A diagnostic laparoscopy was undertaken to identify any intra-abdominal injuries and safe removal of drain. Laparoscopy findings confirmed an intraperitoneal course with a laceration in segment III of the liver and penetration of diaphragm (Fig. 2). There was clotted blood in the pelvis, which was likely due to liver injury. There was no evidence of viscus perforation identified to explain the pneumoperitoneum. More likely this air had entered during the initial procedure although a small viscus perforation that had already sealed would be a possibility. The pericardial drain was removed, and haemostasis confirmed. The patient was observed in the intensive care unit and made a full recovery.

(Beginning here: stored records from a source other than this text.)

Lemma mustRegisterAll_fresh names : forall registry,
  NoDup names ->
  (forall name, In name names -> name ∉ registry) ->
  fst (mustRegisterAll names registry) = Returned tt.
Proof.
  induction names as [|name rest IH]; intros registry Hnd Hfresh; simpl;
    [reflexivity|].
  inversion Hnd as [|? ? Hnotin Hnd']; subst.
  destruct (decide (name ∈ registry)) as [Hin|_].
  - exfalso. exact (Hfresh name (or_introl eq_refl) Hin).
  - apply IH; [exact Hnd'|].
    intros name' Hin' Hel. apply elem_of_union in Hel as [Hel|Hel].
    + apply elem_of_singleton in Hel. apply Hnotin.
      apply list_elem_of_In. congruence.
    + exact (Hfresh name' (or_intror Hin') Hel).
Qed.

Lemma New_first_call g :
  gateOpen g -> collectorsUnregistered g ->
  exists registry,
    NewSovereigntyMetrics g =
    (Returned (Some (length (heap g))),
     {| sovereigntyMetricsInstance := Some (length (heap g));
        sovereigntyMetricsOnce := {| Once_done := true |};
        heap := heap g ++ [newMetricsValue];
        defaultRegistry := registry |}).
Proof.
  intros Hopen Hfresh.
  unfold NewSovereigntyMetrics, onceDo, buildInstance. rewrite Hopen.
  assert (Hnd : NoDup collectorNames).
  { apply (bool_decide_unpack _). vm_compute. reflexivity. }
  pose proof (mustRegisterAll_fresh collectorNames (defaultRegistry g) Hnd Hfresh)
    as Hreg.
  destruct (mustRegisterAll collectorNames (defaultRegistry g)) as [[[]|] registry];
    [|discriminate Hreg].
  exists registry. reflexivity.
Qed.

(** C7. Construction is idempotent.  The first call of a process (gate
    open, collectors not yet registered) returns a freshly allocated,
    non-nil instance, and every later call returns that same instance.  In
    any state, once a call has returned, every later call returns the
    identical instance and changes nothing. *)
Theorem NewSovereigntyMetrics_first_call_wins :
  (forall g, gateOpen g -> collectorsUnregistered g ->
     exists g1,
       NewSovereigntyMetrics g = (Returned (Some (length (heap g))), g1)
       /\ heap g !! length (heap g) = None
       /\ heap g1 !! length (heap g) = Some newMetricsValue
       /\ NewSovereigntyMetrics g1 = (Returned (Some (length (heap g))), g1)
       /\ forall k,
            constructAgain k g1 = (repeat (Returned (Some (length (heap g)))) k, g1))
  /\ (forall g m g1,
        NewSovereigntyMetrics g = (Returned m, g1) ->
        NewSovereigntyMetrics g1 = (Returned m, g1)
        /\ forall k, constructAgain k g1 = (repeat (Returned m) k, g1)).
Proof.
  assert (Hany : forall g m g1,
             NewSovereigntyMetrics g = (Returned m, g1) ->
             NewSovereigntyMetrics g1 = (Returned m, g1)
             /\ forall k, constructAgain k g1 = (repeat (Returned m) k, g1)).
  { intros g m g1 Hnew.
    destruct (New_returns _ _ _ Hnew) as [Hd Hm].
    specialize (Hm m eq_refl). subst m.
    split; [now apply New_when_done | intros k; now apply constructAgain_settled]. }
  split; [|exact Hany].
  intros g Hopen Hfresh.
  destruct (New_first_call g Hopen Hfresh) as [registry Hnew].
  eexists. split; [exact Hnew|].
  split; [apply lookup_ge_None_2; reflexivity|].
  split.
  - cbn [heap]. rewrite lookup_app_r by reflexivity.
    now rewrite Nat.sub_diag.
  - exact (Hany _ _ _ Hnew).
Qed.

(** ** The relay's filter without a classifier *)

(** C2. With no classifier attached, the per-event decision is false for
    every event, and nothing is recorded. *)
Theorem sovereignEventFilter_without_classifier
  (elapsed : Z) (b : BGS) (objects : list SovereigntyMetrics)
  (event : option XRPCStreamEvent) :
  geographicFilter b = None ->
  sovereignEventFilter elapsed b objects event = (false, b, objects).
Proof. intros H. unfold sovereignEventFilter. now rewrite H. Qed.

(** * Further properties of the classifier *)

Lemma isLikelyCanadian_answer f did :
  isLikelyCanadian f did =
  (answer f did,
   match cache f !! did with
   | Some _ => f
   | None => setCached f did (answer f did)
   end).
Proof.
  unfold isLikelyCanadian, answer, matchesKeyword.
  destruct (cache f !! did); [reflexivity|].
  destruct (knownDIDs f !! did); [reflexivity|].
  apply keywordLoop_existsb.
Qed.

(** X1. The snapshot [GetCache] returns has exactly the entries of the
    cache: a subject is in it, with the same value, exactly when it is
    cached; the snapshot of a new classifier is empty. *)
Theorem GetCache_snapshot (f : CanadianGeographicFilter) (did : string) :
  GetCache f !! did = cache f !! did
  /\ GetCache f = cache f
  /\ GetCache NewCanadianGeographicFilter = ∅
  /\ GetCache (snd (isLikelyCanadian f did)) !! did = Some (fst (isLikelyCanadian f did)).
Proof.
  rewrite !GetCache_copy.
  split; [reflexivity|]. split; [reflexivity|]. split; [reflexivity|].
  apply isLikelyCanadian_caches.
Qed.

(** ** Growth of the cache *)

Lemma insert_size_le (m : gmap string bool) did value :
  size m <= size (<[did := value]> m) <= S (size m).
Proof. rewrite map_size_insert. destruct (m !! did); simpl; lia. Qed.

Lemma exec_grows f c :
  (forall did, is_Some (cache f !! did) -> is_Some (cache (exec f c) !! did))
  /\ size (cache f) <= size (cache (exec f c)) <= S (size (cache f))
  /\ ttl (exec f c) = ttl f.
Proof.
  assert (Hq : forall d,
             (forall did, is_Some (cache f !! did) ->
                          is_Some (cache (snd (isLikelyCanadian f d)) !! did))
             /\ size (cache f) <= size (cache (snd (isLikelyCanadian f d)))
                <= S (size (cache f))
             /\ ttl (snd (isLikelyCanadian f d)) = ttl f).
  { intros d. rewrite isLikelyCanadian_answer. cbn [snd].
    destruct (cache f !! d); cbn [setCached cache ttl].
    - repeat split; auto; lia.
    - split; [|split; [apply insert_size_le | reflexivity]].
      intros did H. apply lookup_insert_is_Some'. now right. }
  destruct c as [[e|]|d| |]; cbn [exec].
  - rewrite ShouldInclude_by_subject.
    destruct (subjectOf e); [apply Hq | repeat split; auto; lia].
  - repeat split; auto; simpl; lia.
  - cbn [AddCanadianDID cache ttl].
    split; [|split; [apply insert_size_le | reflexivity]].
    intros did H. apply lookup_insert_is_Some'. now right.
  - repeat split; auto; lia.
  - repeat split; auto; lia.
Qed.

Intraoperative photographs during laparoscopy for removal of intraperitoneal pericardial drain.
DISCUSSION
The case presented here raises the risks associated with a subxiphoid approach and technical factors associated with emergency pericardiocentesis for post-PCI tamponade. The case also presents an optimal surgical remedy for misplaced intrabdominal pericardial tubes. The case highlights the need for CT imaging post-procedure for patients who experience abdominal pain and there is concern for an intraperitoneal injury. A significant amount of free gas in the abdomen is unusual with percutaneous procedures and CT scan with oral contrast does not completely rule out a viscus perforation. Performing laparoscopy examining for an intra-abdominal haemorrhagic site and achieving haemostasis, and to exclude any viscus injury are the key steps in managing pneumo-haemoperitoneum following pericardiocentesis.
These complications highlight the very real potential for adverse sequelae associated with pericardiocentesis and availability of expertise in the event of a major complication is invaluable.
CONFLICT OF INTEREST STATEMENT
The authors have no conflict of interest to declare.
FUNDING
The authors received no funding for the study.